Samos (, before 1958: Βαθυ - Vathy) is a port town on the island of Samos in Greece. It is the capital of the regional unit of Samos and of the municipality of East Samos. It is also known by its old name of Vathy (Βαθύ), though this now usually refers to the old hillside suburb of Ano Vathy. In 2011, Samos Town had a population of 6,251 while the combined population with Ano Vathy is 8,079.

History
The town of Samos was built in the middle of 18th century as the port of Vathy. At first there were only depots for the necessities of the trade. Samos town was initially named Kato Vathy (meaning lower Vathy) or Limenas Vatheos (port of Vathy). The current name (Samos Town) was given in 1958 when it combined with Ano Vathy (upper Vathy) on the hillside above the port. 
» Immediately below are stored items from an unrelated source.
(** Every player that has a team has one of its own user. *)
Definition same_owner_ref (db : database) (p : player) : Prop :=
  match team_id p with
  | Some ref =>
      match teams db !! ref with
      | Some t => team_user_id t = player_user_id p
      | None => False
      end
  | None => True
  end.

Global Instance same_owner_ref_dec db p : Decision (same_owner_ref db p).
Proof.
  unfold same_owner_ref. destruct (team_id p); [|apply _].
  destruct (teams db !! _); apply _.
Defined.

Definition same_owner (db : database) : Prop :=
  map_Forall (λ _ p, same_owner_ref db p) (players db).

Global Instance same_owner_dec db : Decision (same_owner db).
Proof. unfold same_owner. apply _. Defined.

Inductive call :=
  | TeamCreate (now : Z) (teamName teamLogo teamColor description : jsval) (userId : Z)
  | TeamUpdate (now : Z) (id teamName teamLogo teamColor description : jsval) (userId : Z)
  | TeamDelete (id : jsval) (userId : Z)
  | PlayerCreate (now : Z) (playerName position jerseyNumber teamId : jsval) (userId : Z)
  | PlayerUpdate (now : Z) (id playerName position jerseyNumber teamId : jsval) (userId : Z)
  | PlayerAssignToTeam (now : Z) (playerId teamId : jsval) (userId : Z)
  | PlayerUnassignFromTeam (now : Z) (playerId : jsval) (userId : Z)
  | PlayerDelete (id : jsval) (userId : Z).

(** The database a write leaves behind, whether it succeeds or throws. *)
Definition run `{Platform} (c : call) (db : database) : database :=
  match c with
  | TeamCreate now n l c d u => (Team.create now n l c d u db).2
  | TeamUpdate now id n l c d u => (Team.update now id n l c d u db).2
  | TeamDelete id u => (Team.delete id u db).2
  | PlayerCreate now n ps j tid u => (Player.create now n ps j tid u db).2
  | PlayerUpdate now id n ps j tid u => (Player.update now id n ps j tid u db).2
  | PlayerAssignToTeam now id tid u => (Player.assignToTeam now id tid u db).2
  | PlayerUnassignFromTeam now id u => (Player.unassignFromTeam now id u db).2
  | PlayerDelete id u => (Player.delete id u db).2
  end.

(** The team id a write stores in players.team_id, as it is bound, and the
    caller. *)
Definition team_argument (c : call) : option (jsval * Z) :=
  match c with
  | PlayerCreate _ _ _ _ teamId u => Some (js_or teamId JNull, u)
  | PlayerUpdate _ _ _ _ _ teamId u => Some (js_or teamId JNull, u)
  | PlayerAssignToTeam _ _ teamId u => Some (teamId, u)
  | _ => None
  end.

(** The caller of the write names no team but its own. *)
Definition names_own_team `{Platform} (db : database) (c : call) : Prop :=
  ∀ v u ref, team_argument c = Some (v, u) → bind_int4 v = Ok (Some ref) →
    ∃ t, teams db !! ref = Some t ∧ team_user_id t = u.

(** What a write does to the two tables. *)
Inductive effect (Q : player → Prop) (db db' : database) : Prop :=
  | NoRow : teams db' = teams db → players db' = players db → effect Q db db'
  | TeamInserted id t :
      teams db !! id = None → teams db' = <[id:=t]> (teams db) →
      players db' = players db → effect Q db db'
  | TeamUpdated id t t' :
      teams db !! id = Some t → team_user_id t' = team_user_id t →
      teams db' = <[id:=t']> (teams db) → players db' = players db → effect Q db db'
  | TeamDeleted id :
      teams db' = delete id (teams db) →
      players db' = on_delete_set_null [id] <$> players db → effect Q db db'
  | PlayerInserted id p :
      players db !! id = None → team_fk_ok db (team_id p) → Q p →
      teams db' = teams db → players db' = <[id:=p]> (players db) → effect Q db db'
  | PlayerUpdated id p p' :
      players db !! id = Some p → player_user_id p' = player_user_id p →
      team_fk_ok db (team_id p') → Q p' →
      teams db' = teams db → players db' = <[id:=p']> (players db) → effect Q db db'
  | PlayerDeleted id :
      teams db' = teams db → players db' = delete id (players db) → effect Q db db'.

(** The listing order, read on the rows the listing answers with. *)
Definition listed_order `{Platform} : relation player_listed :=
  lex (on (λ r, if pl_team_id r is None then 0 else 1) Z.le)
      (lex (on pl_team_name (nulls_first collate))
           (on pl_player_name collate)).

(** The rows of the caller's players, each with its team joined, that
    satisfy [P]: the rows a listing sorts. *)
Definition joined_rows (db : database) (P : joined → Prop) `{∀ r, Decision (P r)}
    : list joined :=
  (λ r, (r, team_of db r.2)) <$>
    select_where (players db) (λ r, P (r, team_of db r.2)).

(** What [listed_order] says of two rows of a listing, the first before
    the second. *)
Definition in_listing_order `{Platform} (a b : player_listed) : Prop :=
  (pl_team_id b = None → pl_team_id a = None) ∧
  (pl_team_id a = None → pl_team_id b = None →
     pl_team_name a = None ∧ pl_team_name b = None →
     collate (pl_player_name a) (pl_player_name b)) ∧
  (∀ x y, pl_team_id a ≠ None → pl_team_id b ≠ None →
     pl_team_name a = Some x → pl_team_name b = Some y →
     collate x y ∧ (collate y x → collate (pl_player_name a) (pl_player_name b))).

(** [s] contains [q] as a substring, characters compared after [fold]. *)
Definition contains_folded (fold : N → N) (q s : text) : Prop :=
  ∃ pre mid post, s = pre ++ mid ++ post ∧ fold <$> mid = fold <$> q.

Fixpoint starts_with_folded (fold : N → N) (q s : text) : bool :=
  match q, s with
  | [], _ => true
  | _ :: _, [] => false
  | c :: q', c' :: s' => bool_decide (fold c = fold c') && starts_with_folded fold q' s'
  end.

Fixpoint contains_foldedb (fold : N → N) (q s : text) : bool :=
  starts_with_folded fold q s ||
  match s with
  | [] => false
  | _ :: s' => contains_foldedb fold q s'
  end.

(** The characters LIKE reads as wildcards or as the escape, and the code
    point 0, which no text parameter may hold. *)
Definition special (c : N) : Prop := c = 37%N ∨ c = 95%N ∨ c = 92%N ∨ c = 0%N.

Global Instance special_dec c : Decision (special c).
Proof. unfold special. apply _. Defined.

(** A string, or a value the controllers read as missing. *)
Definition text_or_missing (v : jsval) : Prop :=
  truthy v = false ∨ ∃ s, v = JStr s.

(** Empty after trimming: missing, or a string of white space only. *)
Definition blank (v : jsval) : Prop :=
  truthy v = false ∨ ∃ s, v = JStr s ∧ trim s = [].

Definition example_player (name : string) (ref : option Z) (user : Z) : player :=
  {| player_name := lit name; position := None; jersey_number := None; team_id := ref;
     player_user_id := user; player_created_at := 0; player_updated_at := 0 |}.

Definition example_team (name : string) (user : Z) : team :=
  {| team_name := lit name; team_logo := Some default_logo;
     team_color := Some default_color; description := Some [];
     team_user_id := user; team_created_at := 0; team_updated_at := 0 |}.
During 19th century it became the administration centre of the island.  At that time, its population increased. After the union of Samos with Greece, Samos town remained the administrative centre of the island, as well as becoming the capital of the modern municipality of Samos.

Historical population

Description
Samos town spreads from the coast at the port of Vathy up to the hillside neighbourhood of Ano Vathy. Its houses are built in amphitheatrical formation, around the bay. In front of the settlement is the port with a wharf of more than 150 meters length.  Notable buildings in Samos are the old churches of Agios Nikolaos and Agios Spiridon, the town hall, the archeological museum and two statues (the statue of Themistocles Sofoulis on the coastal road and the big lion statue on the central square).